While evaluation may be still occurring, it does not appear to be the same in-depth evaluations advising program managers within house that was once characteristic of the public sector. For example, one study by the US Government Accountability Office (2013) found that approximately three-fourths of federal managers had not had a thorough evaluation of their programs in over five years. This report was prompted by the Government Performance and Results Act, and noted that the performance auditing associated with that act was significantly different from the in-depth evaluations that had been common in government (for Canada see Mayne, 2006).

There appear to be six important contributions that auditing and evaluation can offer to policy-making: a shorter time perspective; an emphasis on the administration of policies rather than an institutional focus; more attention to efficiency and less on due process; a greater dependence on the audited or evaluated organizations; and a shift in delivery from executive government toward the legislature and the broader public. The paper will now discuss these points in some detail.

Shortened time perspective

As already mentioned, the movement away from other forms of evaluation to the use of auditing as the means of evaluating programs has tended to shorten the time perspective used in assessing whether programs are successful. Most evaluations done through evaluation shops within agencies or by think tanks, universities and consultants, tended to focus on achievement of the fundamental goals of programs rather than on measurable short-term outputs. The assessment of those basic goals within a program is difficult to perform within a short time frame.

Both of these forms of assessment have their virtues. The longer-term approach of most evaluations may uncover more fundamental reasons for program failures or inefficiencies, but it may do so only after a great deal of time and money has been spent on a less than efficient program, or the program has become so entrenched that attempting to reverse or terminate the program may be politically costly. However, the shorter term perspective of auditing and performance management may uncover issues in a more timely manner but may also make premature judgments about the programs’ utility. The shorter term assessments therefore may be more suitable for management issues than for fundamental issues about policy design. As with several of the issues raised here, there is a need to find some balance between forms of assessment, and perhaps also to engage in both forms of assessment of public programs.

Stronger emphasis on the administration of policies

A basic difference between performance auditing and evaluation is that the former usually targets institutions while the latter tend to target programs. There are obviously close linkages between the organizational and program paradigms, but most agencies deliver multiple programs just as many programs are delivered jointly by several public bodies.
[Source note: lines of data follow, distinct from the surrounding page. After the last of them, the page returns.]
(* ===== verification/_CoqProject ===== *)
-Q . S2P
Prelude.v
CLib.v
Snprintf.v
Util.v
Filename.v
Argv.v
Arg.v
ArgScan.v
ArgRewrite.v
ArgExpand.v
Strip.v
World.v
Io.v
Rpc.v
Tempfile.v
Text.v
Paths.v
Bulk.v
Results.v
Hosts.v
Access.v
Dirs.v
Zeroconf.v
Lock.v
Dotd.v
Request.v
Lsdistcc.v
Exec.v
Net.v
PumpMode.v
FixDebug.v
State.v
Auth.v
Serve.v
ServeExit.v
Remote.v
Stats.v
Report.v
Dopt.v
Setup.v
Pool.v
Daemon.v
Build.v
BuildLocks.v
Codes.v
BuildResult.v
Client.v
This mixture of programs and organizations in governing means that auditing generates a different type of information than evaluation and is of different value to policy-makers.

Certainly, program evaluations reflect on organizational performance but often critical evaluations point out flaws in program design rather than underperforming organizations. Thus, while there is a linkage between programs and organization in evaluation – just as an audit of an agency will look closely at the programs it delivers – evaluation and auditing draw on two basically different approaches. With the expansion of auditing, to some extent at the expense of evaluation, we today know more about the performance of government organizations and the administration of policies but less about program design and performance (see Chelimsky, 1985, 1996). And, since policy-making to a large extent is matter of design and the translation of policy into programs, contemporary auditing would appear to have less to offer compared to conventional evaluation.

Another problem relates to the linkages between auditing and evaluation and policy-making. SAIs, as mentioned, go at great lengths to defend their autonomy vis-à-vis executive government as their integrity is essential to professional and independent auditing (see, for instance, Lonsdale, 2008). They are thus operating at some distance from the policy process. Evaluation, on the other hand, is an integral part of the policy process and is better positioned to give advice on policy design.

Increased focus on efficiency of the audited entity

The principal emphasis of most traditional evaluation research was on the effectiveness of programs rather than on their efficiency. Most audit-based evaluations, on the other hand, tend to be at least as, if not more, concerned with the efficiency of provision of public services. This distinction mirrors to some extent the difference between cost-benefit analysis and cost-effectiveness analysis of public policies. While both of these attributes of programs are important for the public sector, there is still a question of emphasis (Leeuw, 1996), and perhaps a need to consider the differential relevance of each criterion for different types of programs.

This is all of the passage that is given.